HeadShy: La Belle Epoque

The members of Austin-based band HeadShy have an affinity for the way sound and smell interact with each other, and have carefully crafted their debut full-length around that idea. La Belle Epoque is a set of three sections, each one named The Head Chord, The Heart Chord, and The Base Chord. The names come from a quote in the 1985 novel Das Parfum, in which the layers of a perfume are compared to the layers of a song.
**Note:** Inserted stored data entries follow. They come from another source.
(** [startsWith] decides the prefix relation. *)
Lemma startsWith_spec (pat s : jsstring) :
  startsWith pat s = true ↔ ∃ rest, s = pat ++ rest.
Proof.
  revert s. induction pat as [|p pat IH]; intros s; simpl.
  - split; [intros _; by exists s | done].
  - destruct s as [|c s].
    + split; [done | intros [rest Hrest]; discriminate].
    + rewrite andb_true_iff, N.eqb_eq, IH. split.
      * intros [-> [rest ->]]. by exists rest.
      * intros [rest Hrest]. injection Hrest as -> ->. split; [done | by exists rest].
Qed.

Lemma occursAt_nil_iff (pat s : jsstring) :
  occursAt pat s [] ↔ startsWith pat s = true.
Proof. unfold occursAt. rewrite startsWith_spec. reflexivity. Qed.

Lemma occursAt_cons (pat s pre : jsstring) c :
  occursAt pat (c :: s) (c :: pre) ↔ occursAt pat s pre.
Proof.
  unfold occursAt. split; intros [post H]; exists post.
  - simpl in H. by injection H.
  - simpl. by rewrite H.
Qed.

Lemma occursAt_cons_inv (pat s pre : jsstring) c :
  occursAt pat (c :: s) pre → pre = [] ∨ ∃ pre', pre = c :: pre' ∧ occursAt pat s pre'.
Proof.
  intros H. destruct pre as [|d pre]; [by left | right].
  destruct H as [post H]. simpl in H. injection H as -> H.
  exists pre. split; [done | by exists post].
Qed.

(** The search of [indexOf] finds the leftmost occurrence. *)
Lemma indexOfFrom_leftmost (pat s pre : jsstring) i :
  leftmost pat s pre → indexOfFrom pat s i = i + len pre.
Proof.
  revert pre i. induction s as [|c s IH]; intros pre i [Hocc Hleft].
  - destruct Hocc as [post Hpost].
    destruct pre; [|discriminate]. simpl in Hpost.
    assert (startsWith pat [] = true) as Hsw by (apply startsWith_spec; by exists post).
    simpl. rewrite Hsw. rewrite len_nil. lia.
  - simpl. destruct (startsWith pat (c :: s)) eqn:Hsw.
    + apply occursAt_nil_iff, Hleft in Hsw. destruct pre; [|simpl in Hsw; lia].
      rewrite len_nil. lia.
    + destruct (occursAt_cons_inv _ _ _ _ Hocc) as [-> | (pre' & -> & Hocc')].
      * apply occursAt_nil_iff in Hocc. congruence.
      * rewrite (IH pre' (i + 1)), len_cons; [lia|].
        split; [done|]. intros pre'' Hocc''.
        apply (occursAt_cons _ _ _ c), Hleft in Hocc''. simpl in Hocc''. lia.
Qed.

(** The search of [indexOf] answers [-1] exactly when [pat] does not occur,
    and an offset of the string otherwise. *)
Lemma indexOfFrom_none (pat s : jsstring) i :
  (∀ pre, ¬ occursAt pat s pre) → indexOfFrom pat s i = -1.
Proof.
  revert i. induction s as [|c s IH]; intros i Hno; simpl.
  - destruct (startsWith pat []) eqn:Hsw; [|done].
    apply occursAt_nil_iff in Hsw. by apply Hno in Hsw.
  - destruct (startsWith pat (c :: s)) eqn:Hsw.
    + apply occursAt_nil_iff in Hsw. by apply Hno in Hsw.
    + apply IH. intros pre Hocc. apply (Hno (c :: pre)). by apply occursAt_cons.
Qed.

Lemma indexOfFrom_found (pat s : jsstring) i :
  indexOfFrom pat s i = -1 ∨ ∃ pre, leftmost pat s pre ∧ indexOfFrom pat s i = i + len pre.
Proof.
  revert i. induction s as [|c s IH]; intros i; simpl.
  - destruct (startsWith pat []) eqn:Hsw; [right | by left].
    exists []. rewrite len_nil. split; [|lia].
    split; [by apply occursAt_nil_iff | intros; simpl; lia].
  - destruct (startsWith pat (c :: s)) eqn:Hsw.
    + right. exists []. rewrite len_nil. split; [|lia].
      split; [by apply occursAt_nil_iff | intros; simpl; lia].
    + destruct (IH (i + 1)) as [Hnone | (pre & [Hocc Hleft] & Heq)]; [by left | right].
      exists (c :: pre). rewrite len_cons. split; [|lia].
      split; [by apply occursAt_cons|].
      intros pre' Hocc'.
      destruct (occursAt_cons_inv _ _ _ _ Hocc') as [-> | (pre'' & -> & Hocc'')].
      * apply occursAt_nil_iff in Hocc'. congruence.
      * apply Hleft in Hocc''. simpl. lia.
Qed.
Lemma load_write_load_witness :
  exists l' w3,
    load_savefile (savefile Archive.install "copy.txt.json")
      (snd (write_savefile 3%positive (savefile Archive.install "copy.txt")
              (snd (load_savefile (savefile Archive.install "landed.json") Archive.world))))
    = (Ok l', w3) /\ l' <> 3%positive /\
    heap w3 !! l' = Some Archive.landed /\ heap w3 !! 3%positive = Some Archive.landed.
Proof.
  apply (load_write_load (savefile Archive.install "landed.json") Archive.world 3%positive
           (snd (load_savefile (savefile Archive.install "landed.json") Archive.world))
           Archive.landed (savefile Archive.install "copy.txt") "{landed}" Archive.landed).
  - repeat constructor.
  - apply (run_eq (load_savefile (savefile Archive.install "landed.json")) Archive.world).
    vm_compute; reflexivity.
  - vm_compute; reflexivity.
  - vm_compute; reflexivity.
  - vm_compute; reflexivity.
  - reflexivity.
  - apply (run_eq (write_savefile 3%positive (savefile Archive.install "copy.txt"))).
    vm_compute; reflexivity.
Defined.

Lemma savefile_plain_name_witness :
  name (savefile Archive.install "mysave") = "mysave" /\
  parent (savefile Archive.install "mysave") = saves_dir Archive.install /\
  parts (savefile Archive.install "mysave") = ["opt"; "orbitx"; "data"; "saves"; "mysave"] /\
  root (savefile Archive.install "mysave") = true.
Proof. apply (savefile_plain_name Archive.install "mysave"). reflexivity. Defined.

Lemma savefile_escapes_witness :
  savefile Archive.install "/etc/passwd" = of_str "/etc/passwd".
Proof.
  apply (proj1 (savefile_escapes Archive.install "/etc/passwd")). reflexivity.
Defined.

Lemma write_savefile_in_saves_dir_witness :
  parent (savefile Archive.install "new.bak.json") = saves_dir Archive.install /\
  (name (savefile Archive.install "new.bak.json") = "new.bak"
   \/ name (savefile Archive.install "new.bak.json") = "new.bak.json") /\
  Str.lower (suffix (savefile Archive.install "new.bak.json")) = ".json" /\
  savefile Archive.install (name (savefile Archive.install "new.bak.json"))
  = savefile Archive.install "new.bak.json".
Proof.
  apply (write_savefile_in_saves_dir
           (PROGRAM_PATH true "/opt/orbitx/orbitx.exe" "" (of_str ".")) "new.bak"
           1%positive Archive.world (savefile Archive.install "new.bak.json")
           (snd (write_savefile 1%positive (savefile Archive.install "new.bak") Archive.world))).
  - repeat constructor.
  - reflexivity.
  - apply (run_eq (write_savefile 1%positive (savefile Archive.install "new.bak"))
             Archive.world).
    vm_compute; reflexivity.
Defined.
Lemma controller_invariant_step (e : event) (w : world) :
  controller_invariant w -> controller_invariant (after (step device_config e) w).
Proof.
  intros Hinv. destruct e as [| | message |].
  - (* device_init *)
    apply (controller_invariant_quiet w _
             [StateTransition (current_state (globals w)) DEVICE_STATE_IDLE]);
      [assumption | left; discriminate | reflexivity | reflexivity | repeat constructor].
  - (* device_handle_button_press *)
    destruct_world w.
    destruct st; try exact Hinv.
    + (* Recording *)
      destruct Hinv as (Hrec & Hrest). destruct (Hrec eq_refl) as (H1 & _).
      cbn in H1. subst rec.
      eapply controller_invariant_stop;
        [split; eassumption | discriminate | reflexivity |].
      cbn. rewrite <- app_assoc. reflexivity.
    + (* Idle *)
      destruct ai; [| exact Hinv].
      eapply controller_invariant_start; [exact Hinv | reflexivity .. |].
      cbn. rewrite <- app_assoc. reflexivity.
  - (* device_process_incoming_message *)
    unfold after, step, device_process_incoming_message, bind.
    destruct (strstr message "ai_response") as [suffix |].
    + apply (controller_invariant_quiet w _
               [StateTransition (current_state (globals w)) DEVICE_STATE_PLAYING;
                Sleep 2000;
                StateTransition DEVICE_STATE_PLAYING DEVICE_STATE_IDLE]);
        [assumption | left; discriminate | reflexivity | | repeat constructor].
      cbn. rewrite <- !app_assoc. reflexivity.
    + destruct w; exact Hinv.
  - (* one pass of the loop *)
    cbn [step].
    destruct (main_loop_body_effect w) as (Hst & Hi & Ha & _ & Hsq & Ht).
    destruct (sends_chunk w) eqn:Hsend.
    + apply andb_true_iff in Hsend as [Hr _].
      assert (Hw : current_state (globals w) = DEVICE_STATE_RECORDING)
        by (destruct (current_state (globals w)); try discriminate Hr; reflexivity).
      eapply controller_invariant_send; try eassumption.
      apply connect_actions_quiet.
    + apply (controller_invariant_quiet w _ (connect_actions device_config w ++ [Sleep 10]));
        [assumption | | assumption | exact Ht | ].
      * destruct (decide (current_state (globals w) = DEVICE_STATE_RECORDING)) as [Hw | Hw];
          [right; repeat split; assumption | left; congruence].
      * apply Forall_app; split; [apply connect_actions_quiet | repeat constructor].
Qed.

Lemma controller_invariant_run (events : list event) (w : world) :
  controller_invariant w -> controller_invariant (run device_config events w).
Proof.
  revert w. induction events as [| e events IH]; intros w Hinv; [exact Hinv |].
  cbn [run]. apply IH. now apply controller_invariant_step.
Qed.

End Executions.
(** * Assistive vision: perception-to-decision pipeline

    A shallow embedding of the risk classifier ([distance_checker.py]),
    the zone navigation engine ([navigation_guide.py]), the multi-object
    tracker ([object_tracker.py]) and the alert producer
    ([voice_alert.py]), with the properties of the specification stated
    over it.

    Numbers.  Pixel coordinates, areas and counters are integers and are
    modelled by [Z] (the detector emits 64-bit numpy integers; pixel
    values stay far from their wrap-around, which is not modelled).
    Python floats (ratios, densities, scores,
    timestamps, metres) are modelled by exact rationals [Q]: every
    comparison below is the comparison of the exact values, rounding is
    not modelled.  True division [a / b] of Python numbers raises
    [ZeroDivisionError] when [b] is zero; it is modelled by [true_div],
    which returns an error there (the rational inverse of zero would
    silently be zero).

    Time.  [time.time()] is an oracle: the n-th call made by the program
    returns [clock n].  Methods that read the clock once take the value
    read as the argument [now]; the methods of the tracker, which read it
    a data-dependent number of times, live in the small state monad
    [Clk] that counts the reads. *)

From Stdlib Require Import ZArith QArith Qround Qminmax.
From Stdlib Require Import List String Bool Lia Lqa Permutation Sorted.
Import ListNotations.

Set Implicit Arguments.

(* ================================================================= *)
(** ** Python values shared by the modules *)

Module Py.

Inductive exn : Type :=
| ZeroDivisionError.

Inductive result (A : Type) : Type :=
| Ok (a : A)
| Raise (e : exn).

Arguments Ok {A} a.
Arguments Raise {A} e.

Definition bind {A B} (r : result A) (k : A -> result B) : result B :=
  match r with
  | Ok a => k a
  | Raise e => Raise e
  end.

(** [a / b] on Python integers: a float, or [ZeroDivisionError].  (On
    numpy scalars the division by zero gives [inf] or [nan] with a
    warning instead; the model follows the Python numbers of the type
    annotations.) *)
Definition true_div (a b : Z) : result Q :=
  if (b =? 0)%Z then Raise ZeroDivisionError
  else Ok (inject_Z a / inject_Z b)%Q.

(** Comparisons of floats as booleans. *)
Definition Qleb (x y : Q) : bool := Qle_bool x y.
Definition Qltb (x y : Q) : bool := negb (Qle_bool y x).
Definition Qgeb (x y : Q) : bool := Qleb y x.
Definition Qgtb (x y : Q) : bool := Qltb y x.

(** [sum(l)] and [sum(l) / len(l)] for a list the caller knows to be
    non-empty. *)
Definition Qsum (l : list Q) : Q := fold_left Qplus l 0%Q.
Definition Zsum (l : list Z) : Z := fold_left Z.add l 0%Z.
Definition len {A} (l : list A) : Z := Z.of_nat (List.length l).
Definition Qmean (l : list Q) : Q := (Qsum l / inject_Z (len l))%Q.
Definition Zmean (l : list Z) : Q := (inject_Z (Zsum l) / inject_Z (len l))%Q.
(** X12: the two settings survive a restart. The mode [SetMode] stored is the
    mode a widget constructed on the settings starts in, and the flag
    [ShowAboveStatusBar] stored is the state of the status-bar action of such
    a widget; neither slot disturbs the value of the other. *)
Theorem settings_survive_restart (geometry : QSize) (background : QColor)
    (indeterminate : Z) :
  (forall (mode : Z) (w w' : World),
      SetMode mode w = Some w' ->
      exists restarted,
        NowPlayingWidget_new (settings w') geometry background indeterminate
          = Some restarted /\
        mode_ restarted = mode_ w' /\
        show_above_status_bar restarted =
          Some (toBool (value "above_status_bar" (VBool false) (settings w)))) /\
  (forall (above : bool) (w w' : World),
      ShowAboveStatusBar above w = Some w' ->
      exists restarted,
        NowPlayingWidget_new (settings w') geometry background indeterminate
          = Some restarted /\
        show_above_status_bar restarted = Some above /\
        mode_ restarted =
          Mode_of_int (toInt (value "mode" (VInt (int_of_Mode SmallSongDetails))
                                    (settings w)))).
Proof.
  split.
  - intros mode w w' E.
    pose proof (SetMode_settings mode w w' E) as Hs. cbv beta in Hs.
    assert (Hm : mode_ w' = Mode_of_int mode).
    { revert E.
      assert (Hgoal : match SetMode mode w with
                      | Some w' => mode_ w' = Mode_of_int mode
                      | None => True
                      end) by (eval_cmd; try exact I; reflexivity).
      intros E. rewrite E in Hgoal. exact Hgoal. }
    destruct (NowPlayingWidget_new_restores (settings w') geometry background
                indeterminate) as (r & Er & Hmode & Habove).
    exists r. split; [exact Er |]. split.
    + rewrite Hmode, Hs, value_setValue. cbn [toInt].
      rewrite Hm. apply Mode_of_int_canonical.
    + rewrite Habove, Hs, value_setValue_other by discriminate. reflexivity.
  - intros above w w' E.
    assert (Hs : settings w' = setValue "above_status_bar" (VBool above) (settings w)).
    { revert E. unfold ShowAboveStatusBar, seq, assign, emit. intros [= <-]. reflexivity. }
    destruct (NowPlayingWidget_new_restores (settings w') geometry background
                indeterminate) as (r & Er & Hmode & Habove).
    exists r. split; [exact Er |]. split.
    + rewrite Habove, Hs, value_setValue. reflexivity.
    + rewrite Hmode, Hs, value_setValue_other by discriminate. reflexivity.
Qed.
(** * OllamaEmbedder: a verified model of
      [src/memmachine/common/embedder/ollama_embedder.py]

    The embedder turns a list of inputs into a list of embedding vectors by
    posting one request per input to an Ollama service.  The Python code is
    embedded shallowly: Python values are an inductive type, exceptions are a
    result type, and everything the code does to the outside world (reading
    the monotonic clock, opening the HTTP session, posting, registering and
    emitting metrics) is an event appended to a trace that is threaded through
    a small trace-and-exception monad.  The outside world itself (the
    service's answers and the clock's readings) is an environment the theorems
    quantify over. *)

From Stdlib Require Import ZArith Floats Ascii String.
From stdpp Require Import base list strings pretty.

Set Warnings "-register-all".

Open Scope string_scope.
Open Scope Z_scope.
Open Scope list_scope.

(** ** Python values *)

(** An instance of a user-defined class that defines neither its truth value
    nor [replace], [keys] or subscription.  Only what the embedder can observe
    is kept: the class name (for error messages), whether the class derives
    from [MetricsFactory] (for [isinstance]), and an identity. *)
Record pyobj := PyObject {
  obj_class : string;
  obj_is_metrics_factory : bool;
  obj_id : nat
}.

(** The values the embedder receives ([list[Any]], configuration values) and
    gets back from [response.json()].  A [str] is kept as its UTF-8 bytes: the
    newline byte never occurs inside a multi-byte sequence, so replacing
    newlines byte-wise and code-point-wise agree.  A [dict] keeps its
    insertion order. *)
Inductive pyval :=
| PyNone
| PyBool (b : bool)
| PyInt (z : Z)
| PyFloat (f : float)
| PyStr (s : string)
| PyBytes (bs : list Byte.byte)
| PyList (l : list pyval)
| PyDict (d : list (string * pyval))
| PyObj (o : pyobj).

(** [bool(x)], as used by [if input] and [if not inputs]. *)
Definition truthy (x : pyval) : bool :=
  match x with
  | PyNone => false
  | PyBool b => b
  | PyInt z => negb (z =? 0)%Z
  | PyFloat f => negb (PrimFloat.eqb f 0%float)
  | PyStr s => negb (String.eqb s "")
  | PyBytes bs => match bs with [] => false | _ => true end
  | PyList l => match l with [] => false | _ => true end
  | PyDict d => match d with [] => false | _ => true end
  | PyObj _ => true
  end.

(** [type(x).__name__]. *)
Definition type_name (x : pyval) : string :=
  match x with
  | PyNone => "NoneType"
  | PyBool _ => "bool"
  | PyInt _ => "int"
  | PyFloat _ => "float"
  | PyStr _ => "str"
  | PyBytes _ => "bytes"
  | PyList _ => "list"
  | PyDict _ => "dict"
  | PyObj o => obj_class o
  end.

(** ** Exceptions *)

(** The exception classes that occur.  [CancelledError] stands for the
    classes that derive from [BaseException] but not from [Exception]. *)
Inductive exn_class :=
| AttributeError
| TypeError
| KeyError
| ValueError
| RuntimeError
| ClientError
| TimeoutError
| CancelledError.

(** An exception: its class and [str(e)]. *)
Record exn := Exn { exn_cls : exn_class; exn_str : string }.

(** [isinstance(e, Exception)]: what [except Exception] catches. *)
Definition is_Exception (e : exn) : bool :=
  match exn_cls e with
  | CancelledError => false
  | _ => true
  end.

Inductive Result (A : Type) :=
| Ok (a : A)
| Raise (e : exn).
Arguments Ok {A} a.
Arguments Raise {A} e.

(** ** Pure operations on values *)

(** The newline character. *)
Definition LF : ascii := "010"%char.

Fixpoint is_prefix (p s : string) : bool :=
  match p, s with
  | EmptyString, _ => true
  | String a p', String b s' => Ascii.eqb a b && is_prefix p' s'
  | String _ _, EmptyString => false
  end.

(** [s.replace(old, new)] for a non-empty [old]: scan from the left; where
    [old] starts, put [new] and skip the rest of the occurrence ([skip]
    counts the characters still to drop). *)
Fixpoint replace_from (old new : string) (skip : nat) (s : string) : string :=
  match s with
  | EmptyString => EmptyString
  | String c s' =>
      match skip with
      | S k => replace_from old new k s'
      | O =>
          if is_prefix old s
          then new +:+ replace_from old new (Nat.pred (String.length old)) s'
          else String c (replace_from old new O s')
      end
  end.

Definition str_replace (s old new : string) : string :=
  replace_from old new O s.


(** The method call [x.replace("\n", " ")] on a value: [str] has
    the method, [bytes] has it but rejects [str] arguments, the other types
    have no such attribute. *)
Definition call_replace (x : pyval) : Result pyval :=
  match x with
  | PyStr s => Ok (PyStr (str_replace s (String LF "") " "))
  | PyBytes _ =>
      Raise (Exn TypeError "a bytes-like object is required, not 'str'")
  | _ =>
      Raise (Exn AttributeError
               ("'" +:+ type_name x +:+ "' object has no attribute 'replace'"))
  end.

(** One element of the comprehension
    [input.replace("\n", " ") if input else " "]. *)
Definition clean_input (input : pyval) : Result pyval :=
  if truthy input then call_replace input else Ok (PyStr " ").

(** The list comprehension: elements are evaluated left to right and the
    first exception leaves the comprehension. *)
Fixpoint clean_inputs (inputs : list pyval) : Result (list pyval) :=
  match inputs with
  | [] => Ok []
  | input :: rest =>
      match clean_input input with
      | Raise e => Raise e
      | Ok c =>
          match clean_inputs rest with
          | Raise e => Raise e
          | Ok cs => Ok (c :: cs)
          end
      end
  end.

Fixpoint dict_get (k : string) (d : list (string * pyval)) : option pyval :=
  match d with
  | [] => None
  | (k', v) :: d' => if String.eqb k k' then Some v else dict_get k d'
  end.

(** The subscription [x[k]] with a [str] key [k] (messages of CPython 3.12). *)
Definition getitem (x : pyval) (k : string) : Result pyval :=
  match x with
  | PyDict d =>
      match dict_get k d with
      | Some v => Ok v
      | None => Raise (Exn KeyError ("'" +:+ k +:+ "'"))
      end
  | PyList _ =>
      Raise (Exn TypeError "list indices must be integers or slices, not str")
  | PyStr _ =>
      Raise (Exn TypeError "string indices must be integers, not 'str'")
  | PyBytes _ =>
      Raise (Exn TypeError "byte indices must be integers or slices, not str")
  | _ =>
      Raise (Exn TypeError
               ("'" +:+ type_name x +:+ "' object is not subscriptable"))
  end.

(** The method call [x.keys()]. *)
Definition call_keys (x : pyval) : Result (list string) :=
  match x with
  | PyDict d => Ok (map fst d)
  | _ =>
      Raise (Exn AttributeError
               ("'" +:+ type_name x +:+ "' object has no attribute 'keys'"))
  end.

(** [isinstance(x, MetricsFactory)]. *)
Definition isinstance_MetricsFactory (x : pyval) : bool :=
  match x with
  | PyObj o => obj_is_metrics_factory o
  | _ => false
  end.

Definition is_None (x : pyval) : bool :=
  match x with
  | PyNone => true
  | _ => false
  end.

(** ** The outside world *)

(** What [session.post(url, json=..., timeout=ClientTimeout(total=...))]
    sends. *)
Record Request := {
  req_url : string;
  req_json : pyval;
  req_timeout_total : Z
}.

(** The response object: its [status], and what awaiting [response.json()]
    and [response.text()] gives (either may raise: wrong content type,
    undecodable body, connection lost while reading, timeout). *)
Record Response := {
  status : Z;
  json : Result pyval;
  text : Result string
}.

(** Entering [async with session.post(...)] either raises (connection error,
    timeout) or binds a response. *)
Inductive HttpOutcome :=
| PostRaises (e : exn)
| PostReturns (r : Response).

(** Modelled from the spec: the [MetricsFactory] class and the counter and
    summary objects it creates are not part of the sources.  The spec gives
    their shape, [get_counter(name, help_text, label_names)] returning a
    counter with [increment(value, labels)] and
    [get_summary(name, help_text, label_names)] returning a summary with
    [observe(value, labels)]: a metric is identified by the factory that made
    it and the arguments it was made with, and each call is recorded as an
    event and returns. *)
Record Metric := {
  metric_factory : pyobj;
  metric_name : string;
  metric_help : string;
  metric_label_names : list string
}.

(** Everything the embedder does to the outside world, in the order it does
    it. *)
Inductive Event :=
| EMonotonic (t : float)
| ESessionOpen
| ESessionClose
| EPost (rq : Request)
| EReply (o : HttpOutcome)
| EGetCounter (m : Metric)
| EGetSummary (m : Metric)
| EIncrement (c : Metric) (value : Z) (labels : pyval)
| EObserve (m : Metric) (value : float) (labels : pyval).

Definition is_post (e : Event) : bool :=
  match e with EPost _ => true | _ => false end.

Definition is_clock (e : Event) : bool :=
  match e with EMonotonic _ => true | _ => false end.

Definition is_http (e : Event) : bool :=
  match e with EPost _ | EReply _ => true | _ => false end.

Definition is_metric (e : Event) : bool :=
  match e with
  | EGetCounter _ | EGetSummary _ | EIncrement _ _ _ | EObserve _ _ _ => true
  | _ => false
  end.

(** The number of requests posted, and of clock readings taken, so far. *)
Definition count_posts (tr : list Event) : nat :=
  length (List.filter is_post tr).
Definition count_clock (tr : list Event) : nat :=
  length (List.filter is_clock tr).

(** The environment: the service's answer to the [k]-th request ever posted
    (it may depend on [k], on the request, or on both), and the [k]-th reading
    of [time.monotonic()]. *)
Record Env := {
  http : nat -> Request -> HttpOutcome;
  monotonic : nat -> float
}.

(** ** The trace-and-exception monad *)

Definition M (A : Type) : Type := list Event -> Result A * list Event.

Definition ret {A} (a : A) : M A := fun tr => (Ok a, tr).

Definition raise {A} (e : exn) : M A := fun tr => (Raise e, tr).

Definition bind {A B} (c : M A) (k : A -> M B) : M B :=
  fun tr =>
    match c tr with
    | (Ok a, tr') => k a tr'
    | (Raise e, tr') => (Raise e, tr')
    end.

Notation "'let*' x ':=' c 'in' k" := (bind c (fun x => k))
  (at level 10, x pattern, c at level 100, k at level 200).

Notation "c ';;' k" := (bind c (fun _ => k))
  (at level 100, k at level 200, right associativity).

(** A pure computation that may raise. *)
Definition lift {A} (r : Result A) : M A := fun tr => (r, tr).

Definition emit (e : Event) : M unit := fun tr => (Ok tt, tr ++ [e]).

(** [try: body / except Exception as e: handler e]. *)
Definition try_except {A} (body : M A) (handler : exn -> M A) : M A :=
  fun tr =>
    match body tr with
    | (Ok a, tr') => (Ok a, tr')
    | (Raise e, tr') =>
        if is_Exception e then handler e tr' else (Raise e, tr')
    end.

(** [async with aiohttp.ClientSession() as session: body]: the session is
    closed on every way out of the body. *)
Definition with_session {A} (body : M A) : M A :=
  fun tr =>
    let '(r, tr') := body (tr ++ [ESessionOpen]) in
    (r, tr' ++ [ESessionClose]).

(** Reading an attribute that [__init__] may not have set. *)
Definition getattr {A} (field : option A) (name : string) : M A :=
  match field with
  | Some a => ret a
  | None =>
      raise (Exn AttributeError
               ("'OllamaEmbedder' object has no attribute '" +:+ name +:+ "'"))
  end.

(** ** The embedder *)

(** The configuration mapping, one field per recognised key; [None] is an
    absent key, [Some v] a key present with value [v] (possibly [PyNone]).
    The base URL is a [str], as the docstring of [__init__] has it. *)
Record Config := {
  cfg_model : option pyval;
  cfg_base_url : option string;
  cfg_metrics_factory : option pyval;
  cfg_user_metrics_labels : option pyval
}.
The Head Chord is comprised of the first four tracks. It is slow and quiet, and while at first it sets a somewhat boring impression, it will fully “soothe your senses” (as the album packaging says it’s supposed to) somewhere within “Requiem For The Living,” as the angelic vocal harmonies become easy to fall in love with. The Heart Chord, which is meant to “stir your passion,” begins with “Coma,” an energized track featuring an intense, arpeggiated chorus alongside lyrics that dip into fairytale lore, a welcome change from the earlier languor. The last five tracks make up The Base Chord, there to “free your imagination.” “The Light That Guides The Blind” introduces this section, which has a much lighter feel than the first two-thirds; it sounds like The Smiths if Morrissey didn’t hate everything all the time. The album ends with “Perfect,” a track that lives up to its namesake by dreamily tying together the three parts. By the end, the listener gets the feeling that they’ve learned a lot, though they’re not yet sure what.

Through deep imagery and metaphor, HeadShy have produced a debut that, while very long at 69 minutes, manages to unite completely different songwriting directions under one roof. Each section is drastically different from the others, but through expert craftsmanship they are brought together into something as tasty as peanut butter and jelly.